— AIM OF THE TASK —
Go through the listing below and gather every line with the word "that".

— THE RECORDS —
(** * Boid flocking: [Boid], [Flock] and [FlockingApp] (src/main.cpp)

    The program stores every coordinate as a C++ [float] and manipulates
    them through SFML's [sf::Vector2f].  The development is written once
    over the scalar operations the code uses ([Scalar]) and read at the
    instance [b32]: IEEE 754 binary32 with round-to-nearest-even, from
    the Standard Library's [SpecFloat].  This is the arithmetic the
    program runs, with its roundings, NaN, infinities and signed zeros.
    What is proved for every [Scalar] depends on no property of the
    arithmetic; everything else is proved of binary32.

    [std::pow] is a libm function whose rounding is implementation
    defined; it is a parameter [powf] of the model.  The values returned by
    [noise(rng)] are a parameter too: [noise k] is the [k]-th draw.

    The application around the flock ([FlockingApp], module [App]) is
    modelled on what it reads from its environment: the values of its
    engine [mRng] ([rng k] is the [k]-th), and the events that are waiting
    at each turn of the loop of [run].  Of the window it keeps whether it
    is open, its size, and the shapes and frames the program passes to
    it.  Arithmetic that C++ leaves undefined (a remainder modulo zero, an
    [int] that overflows) is [None]. *)

From stdpp Require Import base list.
From Stdlib Require Import ZArith Lia.
From Stdlib Require Import Floats.SpecFloat.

— EXERCISE OUTPUT —
    engine [mRng] ([rng k] is the [k]-th), and the events that are waiting
    it.  Arithmetic that C++ leaves undefined (a remainder modulo zero, an
    [int] that overflows) is [None]. *)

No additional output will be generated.